Improve efficiency of lookup algorithm in R - r

I think this is an interesting task to optimize a piece of R code.
I have a dataframe df_red which details from orders of a webshop. For each product (ean), I want to get the 12 most likely other products to be in a basket with it.
This is the sample code to generate such data set:
library(tidyverse)
# create a vector with 1400 products (characterized by their EANs)
eans <- sample(1e5:1e6, 1400, replace = FALSE)
# create a vector with 200k orders
basket_nr <- 1:2e5
# a basket can have up to 4 items, it's most likely to have 3 items
n_prod_per_basket <- sample(x = 1:4, length(basket_nr), prob = c(0.2, 0.2, 0.5, 0.1), replace = TRUE)
# create df_red, each line of which correspond to a product with it's respective basket number
df <- data_frame(basket_nr, n_prod_per_basket)
df_red <- data_frame(basket_nr = rep(basket_nr, n_prod_per_basket))
df_red$ean <- sample(x = eans, nrow(df_red), replace = TRUE)
The code I am using to accomplish this task is the following. But I am sure it's not an efficient one. How can I increase the speed of the program?
ean <- unique(df_red$ean)
out <- list()
for (i in 1:length(ean)){
ean1 <- ean[i]
# get all basket_nr that contain the ean in question
basket_nr <- df_red[df_red$ean == ean1, ]$basket_nr
# get products that were together in the same basket with the ean in question
boo <- (df_red$ean != ean1) & (df_red$basket_nr %in% basket_nr)
prod <- df_red[boo, ]
# get top most frequent
top12 <- prod %>%
group_by(ean) %>%
summarise(n = n()) %>%
arrange(desc(n)) %>%
filter(row_number() %in% 1:12)
# skip products that weren't together in a basket with at least 12 different other products
if(nrow(top12) == 12) out[[i]] <- data_frame(ean = ean1, recom = top12$ean, freq = top12$n)
if(i %% 100 == 0) print(paste0(round(i/length(ean)*100, 2), '% is complete'))
}

Performance improvements are of course a matter of degree. How far to go before it is improved "enough" is hard to say. However, we can reduce run time by about 25% by functionalizing your code and cleaning up the subsetting logic. Starting with your code:
#added a timer
start.time <- Sys.time()
for (i in 1:length(ean)){
ean1 <- ean[i]
# get all basket_nr that contain the ean in question
basket_nr <- df_red[df_red$ean == ean1, ]$basket_nr
# get products that were together in the same basket with the ean in question
boo <- (df_red$ean != ean1) & (df_red$basket_nr %in% basket_nr)
prod <- df_red[boo, ]
# get top most frequent
top12 <- prod %>%
group_by(ean) %>%
summarise(n = n()) %>%
arrange(desc(n)) %>%
filter(row_number() %in% 1:12)
# skip products that weren't together in a basket with at least 12 different other products
if(nrow(top12) == 12) out[[i]] <- data_frame(ean = ean1, recom = top12$ean, freq = top12$n)
if(i %% 100 == 0) print(paste0(round(i/length(ean)*100, 2), '% is complete'))
}
Sys.time() - start.time
This takes between 30-34 seconds on my machine.
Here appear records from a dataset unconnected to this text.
(* ===== verification/Acl.v ===== *)
(** * Access checks: the evaluation of rules in src/acl.c

    A check runs over the rules of an access list in order.  [aclCheckFast]
    answers at once; [aclCheck] suspends itself when an element needs a name
    or address that is not cached, an ident or an authentication, and is run
    again by the callback of that lookup.

    The elements, whose trees and lists are rearranged by every match, are a
    store shared by all checks.  What other components know at the time of a
    run (the address caches, the client table, the authentication modules, the
    helpers) is the parameter [aclenv]; a check that was suspended continues
    with what is known then. *)

From Stdlib Require Import ZArith Lia Sorted Ascii String.
From stdpp Require Import base strings list numbers option functions.
From S2P Require Import Prelude CStr StrList Splay HttpHeaderType HttpHeader HttpMethod Rfc1738 Url AclData AclParse.
Import Splay Url AclData AclParse.

Module Acl.

(** ** Checklists *)

(** The parts of [checklist->state] in use, by the element type that indexes
    them. *)
Inductive slot := S_DST_IP | S_DST_ASN | S_SRC_DOMAIN | S_DST_DOMAIN | S_PROXY_AUTH | S_IDENT | S_EXTERNAL.

#[export] Instance slot_eq_dec : EqDecision slot.
Proof. solve_decision. Defined.

Inductive acl_lookup_state := ACL_LOOKUP_NONE | ACL_LOOKUP_NEEDED | ACL_LOOKUP_PENDING | ACL_LOOKUP_DONE | ACL_PROXY_AUTH_NEEDED.

#[export] Instance acl_lookup_state_eq_dec : EqDecision acl_lookup_state.
Proof. solve_decision. Defined.

(** What an element looks at in a request. *)
Record acl_request := mkRequest {
  url : request_t;
  header : HttpHeader.HttpHeader;
  flags : acl_request_type;
  client_addr : Z;
  rq_my_addr : Z;
  rq_my_port : Z;
  urlgroup : option bytes;
  extacl_user : option bytes;
  hier_code : Z
}.

(** [conn]: the name of its port, if it has one, and the ident result. *)
Record conn_view := mkConn { port_name : option bytes; conn_rfc931 : bytes }.

(** The fields of [aclCheck_t]; [access_list] is kept by the check itself. *)
Record aclCheck_t := mkCheck {
  src_addr : Z;
  my_addr : Z;
  fwdip_addr : Z;
  my_port : Z;
  request : option acl_request;
  reply : option HttpHeader.HttpHeader;
  conn : option conn_view;
  rfc931 : bytes;
  snmp_community : bytes;
  auth_user_request : bool;             (** not NULL *)
  state : slot -> acl_lookup_state;
  current_acl : option nat
}.

Definition set_state (s : slot) (v : acl_lookup_state) (c : aclCheck_t) : aclCheck_t :=
  mkCheck (src_addr c) (my_addr c) (fwdip_addr c) (my_port c) (request c) (reply c) (conn c) (rfc931 c) (snmp_community c)
    (auth_user_request c) (<[s := v]> (state c)) (current_acl c).
Definition set_current (a : option nat) (c : aclCheck_t) : aclCheck_t :=
  mkCheck (src_addr c) (my_addr c) (fwdip_addr c) (my_port c) (request c) (reply c) (conn c) (rfc931 c) (snmp_community c)
    (auth_user_request c) (state c) a.
Definition set_auth (b : bool) (c : aclCheck_t) : aclCheck_t :=
  mkCheck (src_addr c) (my_addr c) (fwdip_addr c) (my_port c) (request c) (reply c) (conn c) (rfc931 c) (snmp_community c)
    b (state c) (current_acl c).
Definition set_ident (s : bytes) (cn : option conn_view) (c : aclCheck_t) : aclCheck_t :=
  mkCheck (src_addr c) (my_addr c) (fwdip_addr c) (my_port c) (request c) (reply c) cn s (snmp_community c)
    (auth_user_request c) (state c) (current_acl c).
Definition set_addrs (src my port : Z) (c : aclCheck_t) : aclCheck_t :=
  mkCheck src my (fwdip_addr c) port (request c) (reply c) (conn c) (rfc931 c) (snmp_community c)
    (auth_user_request c) (state c) (current_acl c).

(** ** The other components during a run *)

Inductive auth_acl_t := AUTH_ACL_CHALLENGE | AUTH_ACL_HELPER | AUTH_ACL_CANNOT_AUTHENTICATE | AUTH_AUTHENTICATED.

(** The external helpers' cache (src/external_acl.c) has an answer for the
    request, or a lookup is needed. *)
Inductive ext_answer := E_answer (r : Z) | E_lookup.

Record aclenv := mkAclEnv {
  regexec : relist -> bytes -> bool;
  localtime : Z -> tm;
  squid_curtime : Z;
  ipcache_gethostbyname : bytes -> option (list Z);
  ipcacheCheckNumeric : bytes -> option Z;             (** its first address *)
  fqdncache_gethostbyaddr : Z -> option bytes;
  clientdbEstablished : Z -> Z;
  asnMatchIp4 : list Z -> Z -> bool;
  authenticate : Z -> auth_acl_t * bool;               (** by header field; the second part: [auth_user_request] is left set *)
  authUsername : option bytes;                         (** of [request->auth_user_request] *)
  externalAclRequiresAuth : option Z -> bool;
  external_cache : option Z -> ext_answer
}.

(** The state that a run changes: the elements, the static variables of
    [aclMatchTime], the results cached with the authenticated user and the
    addresses he came from, and the checklist. *)
Record st := mkSt {
  acls : list acl;
  times : time_cache;
  proxy_match_cache : list (nat * Z);
  user_ips : list Z;
  ck : aclCheck_t
}.

Definition set_ck (c : aclCheck_t) (σ : st) : st := mkSt (acls σ) (times σ) (proxy_match_cache σ) (user_ips σ) c.
Definition set_data (i : nat) (d : acl_data) (σ : st) : st :=
  mkSt (alter (fun a => mkAcl (name a) (type a) d) i (acls σ)) (times σ) (proxy_match_cache σ) (user_ips σ) (ck σ).
Definition set_times (t : time_cache) (σ : st) : st := mkSt (acls σ) t (proxy_match_cache σ) (user_ips σ) (ck σ).
Definition set_cache (l : list (nat * Z)) (σ : st) : st := mkSt (acls σ) (times σ) l (user_ips σ) (ck σ).
Definition set_ips (l : list Z) (σ : st) : st := mkSt (acls σ) (times σ) (proxy_match_cache σ) l (ck σ).
Definition need (s : slot) (σ : st) : st := set_ck (set_state s ACL_LOOKUP_NEEDED (ck σ)) σ.

Definition bz (b : bool) : Z := if b then 1 else 0.

(** ** Matching one element *)

Section run.
Context (E : aclenv).

(** A match in the data of element [i]. *)
Definition m_ip (i : nat) (t : splayNode acl_ip_data) (c : Z) (σ : st) : option (Z * st) :=
  let? (t, b) := aclMatchIp t c in Some (bz b, set_data i (D_ip t) σ).
Definition m_domain (i : nat) (t : splayNode bytes) (h : option bytes) (σ : st) : option (Z * st) :=
  let? (t, b) := aclMatchDomainList t h in Some (bz b, set_data i (D_domain t) σ).
Definition m_regex (i : nat) (l : list relist) (w : option bytes) (σ : st) : option (Z * st) :=
  let '(l, b) := aclMatchRegex (regexec E) l w in Some (bz b, set_data i (D_regex l) σ).
Definition m_user (i : nat) (u : option acl_user_data) (w : option bytes) (σ : st) : option (Z * st) :=
  let? u := u in let? (u, b) := aclMatchUser u w in Some (bz b, set_data i (D_users (Some u)) σ).
Definition m_range (i : nat) (l : list intrange) (n : Z) (σ : st) : option (Z * st) :=
  let '(l, b) := aclMatchIntegerRange l n in Some (bz b, set_data i (D_range l) σ).

(** The loop over the addresses of a host. *)
Fixpoint ip_loop (i : nat) (t : splayNode acl_ip_data) (addrs : list Z) (σ : st) : option (Z * st) :=
  match addrs with
  | [] => Some (0, set_data i (D_ip t) σ)
  | a :: addrs =>
      let? (t, b) := aclMatchIp t a in
      if (b : bool) then Some (1, set_data i (D_ip t) σ) else ip_loop i t addrs σ
  end.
However we can rewrite it as a function like so:
my.top12.func <- function(id, df_red) {
#improved subsetting logic - using which is faster and we can remove some code by
#removing the ean that is being iterated in the filter step below
prod <- df_red[df_red$basket_nr %in% df_red$basket_nr[which(df_red$ean == id)], ]
# set cutoff from 12 to 13 since the specific ean will always be one of the top 12
top12 <- prod %>%
group_by(ean) %>%
summarise(n = n()) %>%
arrange(desc(n)) %>%
filter(row_number() %in% 1:13 & ean != id) #additional filter required
# skip products that weren't together in a basket with at least 12 different other products
if(nrow(top12) == 12) return(data_frame(ean = id, recom = top12$ean, freq = top12$n))
}
Now we can test the speed and accuracy of this approach by doing:
start.time <- Sys.time()
my.out <- lapply(ean, my.top12.func, df_red = df_red)
Sys.time() - start.time
#test for equality
all.equal(out, my.out)
Which is about 24-26 seconds for a 25%+ improvement.

Playing around with data.table I have the output produced in under 7 seconds (which I guess is about 80% improvement):
library(data.table)
setDT(df_red)
all_eans <- df_red[, unique(ean)]
k <- lapply(all_eans, function(x) {
df_red[basket_nr %in% df_red[ean == x, unique(basket_nr)],
.N,
by = ean][order(-N)][2:13]
}
)
names(k) <- all_eans
k <- k[sapply(k, nrow) == 12]

I would consider not using a loop.
df_red$k <- 1
df_s <- left_join(df_red, df_red, by = "k") %>%
filter(ean.x != ean.y & basket_nr.x == basket_nr.y) %>%
group_by(ean.x) %>%
summarise(n = n()) %>%
arrange(desc(n)) %>%
filter(row_number() %in% 1:13)
df_s.ct <- df_s %>% filter(row_number() == 12)
df_s.fin <- df_s[df_s$ean.x %in% df_s.ct$ean.x, ]
The rate limiting step in this is the left_join which merges the dataset to itself, creating an exponentially larger dataset (so if you have 50,000 points, then you will end up creating a new dataset that is 2.5B points). It now indicates that the best way to store and manipulate the data is using data.table, which will increase the speed of this procedure, especially when combined with dplyr.

Related

Is there a way to isolate multiple index points in a dataset and isolate a time window around that index point in R?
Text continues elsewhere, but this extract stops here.